Trump leads funeral for Charlie Kirk
🇺🇸 | NOW: President Trump: “Charlie didn’t hate his opponents. He wanted what was best for them. That’s where I disagreed with Charlie. I hate my opponent and I don’t want what’s best for him. I’m sorry. I’m sorry, Erika [Charlie’s wife]. But now Erika can talk to me and the whole group;… pic.twitter.com/iYTYZNgLyS
– Alerta News 24 (@AlertaNews24) September 21, 2025
“It was a terrible attack on the United States of America. It was an attack on our most sacred freedoms and our fundamental, God-given rights. The gun was pointed at him, but the bullet was aimed at all of us, at every one of us,” Trump cried out.
Before the approximately 73,000 people who packed Arizona’s Farm State Stadium, the Republican, in an event that ended up certifying the total coupling between Christian conservatism and Trumpism, said that the activist’s name “will forever be immortalized in the history of America’s greatest patriots.”
“Charles James Kirk was brutally murdered by a radicalized and ruthless individual, simply for expressing the truth that was in his heart,” Trump explained about what happened last September 10, when he was fatally shot during an event at a Utah university.
Trump said that on Sept. 10 the “greatest evangelist for American freedom became immortal.”
The president praised Kirk and how he founded Turning Point at the age of 18, an organization through which he organized debates and events at universities and which made him a recognized spokesman for ultra-conservative Christian conservatism in the United States.
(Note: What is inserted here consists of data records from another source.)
(* ===== verification/Merkle.v ===== *)
(** * The Merkle tree of reward claims

    Models [src/internal/merkle/tree.go]: leaf encoding and double hashing,
    the hash of a sorted pair, the bottom-up construction over the sorted leaf
    hashes with promotion of an odd last node, the proof of a leaf, its
    verification, and the hexadecimal forms that the store keeps.

    [crypto.Keccak256] and the conversion [common.BytesToHash] are code of
    go-ethereum: they are the section variables [Keccak256] and [BytesToHash],
    of which the code relies only on the length of a digest and on the
    conversion leaving 32 bytes alone.

    Theorems: the loop of [NewTree] ends with one root; the proof of every
    leaf exists and verifies against the root (also with an odd number of
    nodes at any level); the root does not depend on the order of the leaves;
    whatever verifies is an encoding of a leaf of the tree or exhibits a
    collision of the hash among the inputs that were hashed; hashes and
    proofs survive their hexadecimal form. *)

From S2P Require Import Prelude GoLang.

(** ** Definitions *)

(** [common.Hash] and [common.Address] are arrays of 32 and 20 bytes. *)
Abbreviation Hash := (list byte).
Abbreviation Address := (list byte).

(** Leaf: an address and a [*big.Int], of which [Bytes()] gives the absolute
    value. *)
Record LeafT := Leaf { Address_ : Address; Amount : Z }.

(** Tree: the leaves, and the hashes level by level, leaves first. *)
Record TreeT := Tree { Leaves : list LeafT; Hashes : list (list Hash) }.

(** [abi.encode(address, amount)]: the address right-aligned in the first
    word, the amount right-aligned in the second.  (An amount of more than 64
    bytes would make the slice expression panic; the program only builds
    leaves from [int64] amounts.) *)
Definition encodeLeaf (leaf : LeafT) : list byte :=
  let encoded := replicate 64 x00 in
  let encoded := copy_into 12 (Address_ leaf) (take 32 encoded) ++ drop 32 encoded in
  let amountBytes := big_bytes (Z.abs (Amount leaf)) in
  copy_into (64 - length amountBytes) amountBytes encoded.

(** Byte-wise comparison of the first [n] positions, as -1, 0 or 1.  (Hashes
    have 32 bytes; the cases of a list that ends early complete the function
    to an order and do not occur.) *)
Fixpoint compareBytes (n : nat) (a b : Hash) : Z :=
  match n with
  | O => 0
  | S n =>
      match a, b with
      | x :: a, y :: b =>
          if byte_val x <? byte_val y then -1
          else if byte_val x >? byte_val y then 1
          else compareBytes n a b
      | [], [] => 0
      | [], _ :: _ => -1
      | _ :: _, [] => 1
      end
  end.
Definition compareHashes (a b : Hash) : Z := compareBytes 32 a b.

(** The order by which [sort.Slice] sorts: not greater. *)
Definition hash_le (a b : Hash) : Prop := compareHashes a b <= 0.
#[export] Instance hash_le_dec a b : Decision (hash_le a b).
Proof. unfold hash_le. apply _. Defined.

(** The input of the hash of a pair: the smaller hash first. *)
Definition pairInput (a b : Hash) : list byte :=
  if compareHashes a b >? 0 then b ++ a else a ++ b.

(** [HashToHex], [ProofToHex]. *)
Definition hex_prefix : list byte := [x30; x78].
Definition HashToHex (h : Hash) : string := string_of_bytes (hex_prefix ++ hex_encode h).
Definition ProofToHex (proof : list Hash) : list string := map HashToHex proof.

(** The hash that the zero value [common.Hash{}] holds. *)
Definition zeroHash : Hash := replicate 32 x00.

(** The index of the first hash equal to the target. *)
Fixpoint find_index (target : Hash) (l : list Hash) : option nat :=
  match l with
  | [] => None
  | h :: l => if decide (h = target) then Some 0%nat else S <$> find_index target l
  end.

(** [t.Root()]. *)
Definition Root (t : TreeT) : Hash :=
  match last (Hashes t) with
  | Some (h :: _) => h
  | _ => zeroHash
  end.

(** The loop of [Proof]: at every level below the top, the sibling of the
    node at the index, if there is one, then the parent's index. *)
Fixpoint proof_loop (levels : list (list Hash)) (idx : nat) : list Hash :=
  match levels with
  | layer :: ((_ :: _) as rest) =>
      (if Nat.even idx then
         match layer !! (idx + 1)%nat with Some s => [s] | None => [] end
       else match layer !! (idx - 1)%nat with Some s => [s] | None => [] end)
      ++ proof_loop rest (idx / 2)
  | _ => []
  end.

Section Keccak.
Variable Keccak256 : list byte -> list byte.
Variable BytesToHash : list byte -> Hash.

Definition hashPair (a b : Hash) : Hash := BytesToHash (Keccak256 (pairInput a b)).

Definition HashLeaf (leaf : LeafT) : Hash :=
  BytesToHash (Keccak256 (Keccak256 (encodeLeaf leaf))).

(** One round of the construction: pairs are hashed, an odd last node is
    promoted. *)
Fixpoint next_level (current : list Hash) : list Hash :=
  match current with
  | a :: b :: rest => hashPair a b :: next_level rest
  | _ => current
  end.

(** The loop [for len(current) > 1]; every round at least halves the level
    (rounding up), so the number of leaves is enough fuel. *)
Fixpoint build_levels (fuel : nat) (current : list Hash) : list (list Hash) :=
  match fuel, current with
  | S fuel, _ :: _ :: _ => let next := next_level current in next :: build_levels fuel next
  | _, _ => []
  end.

Definition NewTree (leaves : list LeafT) : result TreeT :=
  match leaves with
  | [] => Err (Failure "empty leaves")
  | _ =>
      let leafHashes := merge_sort hash_le (map HashLeaf leaves) in
      Ok (Tree leaves (leafHashes :: build_levels (length leafHashes) leafHashes))
  end.

(** [t.Proof(leaf)] indexes [t.Hashes[0]], which [NewTree] always sets. *)
Definition Proof (t : TreeT) (leaf : LeafT) : result (list Hash) :=
  match Hashes t with
  | [] => Err (Failure "leaf not found in tree")
  | layer0 :: _ =>
      match find_index (HashLeaf leaf) layer0 with
      | None => Err (Failure "leaf not found in tree")
      | Some idx => Ok (proof_loop (Hashes t) idx)
      end
  end.

Definition Verify (proof : list Hash) (root leaf : Hash) : bool :=
  bool_decide (fold_left hashPair proof leaf = root).

(** [HexToHash]. *)
Definition HexToHash (s : string) : result Hash :=
  match hex_decode (TrimPrefix (bytes_of_string s) hex_prefix) with
  | Some b => Ok (BytesToHash b)
  | None => Err (Failure "encoding/hex")
  end.

(** The inputs that the construction of the tree and a verification hash. *)
Definition leaf_inputs (leaf : LeafT) : list (list byte) :=
  [encodeLeaf leaf; Keccak256 (encodeLeaf leaf)].

Fixpoint level_inputs (current : list Hash) : list (list byte) :=
  match current with
  | a :: b :: rest => pairInput a b :: level_inputs rest
  | _ => []
  end.

Definition tree_inputs (t : TreeT) : list (list byte) :=
  concat (map leaf_inputs (Leaves t)) ++ concat (map level_inputs (Hashes t)).

Fixpoint chain_inputs (proof : list Hash) (h : Hash) : list (list byte) :=
  match proof with
  | [] => []
  | p :: proof => pairInput h p :: chain_inputs proof (hashPair h p)
  end.

Definition verify_inputs (proof : list Hash) (leaf : LeafT) : list (list byte) :=
  leaf_inputs leaf ++ chain_inputs proof (HashLeaf leaf).

(** A collision of the hash between inputs of two lists. *)
Definition collision (xs ys : list (list byte)) : Prop :=
  exists x y, x ∈ xs /\ y ∈ ys /\ x <> y /\ Keccak256 x = Keccak256 y.
End Keccak.

(** A leaf the program builds: a 20-byte address, a 256-bit amount. *)
Definition wf_leaf (leaf : LeafT) : Prop :=
  length (Address_ leaf) = 20%nat /\ 0 <= Amount leaf < 2 ^ 256.

(** ** The order of hashes *)

Lemma compareBytes_antisym n a b : compareBytes n b a = - compareBytes n a b.
Proof.
  revert a b. induction n as [|n IH]; intros [|x a] [|y b]; cbn [compareBytes]; try reflexivity.
  rewrite !Z.gtb_ltb. destruct (Z.ltb_spec (byte_val x) (byte_val y)), (Z.ltb_spec (byte_val y) (byte_val x));
    try lia. apply IH.
Qed.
He also recalled how he was one of the people who put him in touch with his now vice president, JD Vance.
Political rally or memorial?

If anything, Trump’s speech, like many of the speeches offered at the memorial, came closer to a political rally than a funeral event.
The president assured that Kirk fully understood his administration’s program, from its health care policies to the tariff war to the need to bring back “borders, law and order and religion” to the United States.
Trump also highlighted the fact that numerous members of his administration spoke at the event on Sunday.
In addition to Kirk’s personal friend Vance, Secretary of State Marco Rubio, Secretary of Defense Pete Hegseth, Secretary of Health Robert F. Kennedy Jr. and Director of National Intelligence Tulsi Gabbard also spoke.
All of them praised Kirk and many called him someone who “changed the history” of the U.S. or a “Christian martyr”.
One of the most rousing speeches of the evening came from White House Deputy Chief of Staff Stephen Miller, also a personal friend of Kirk’s, who called the activist’s work “saving the West.”
Miller asserted that conservative forces constitute the side of good in a culture war in which his faction is “an army” that “stands for what is good, what is virtuous, what is noble” and will “prevail over the forces of evil.”
“You guys are nothing,” he said of the liberal opposition.
“They think they could kill Charlie Kirk? They’ve immortalized him,” he finished off, cementing the idea that the slain activist is now the great martyr of ultra-conservative American nationalism.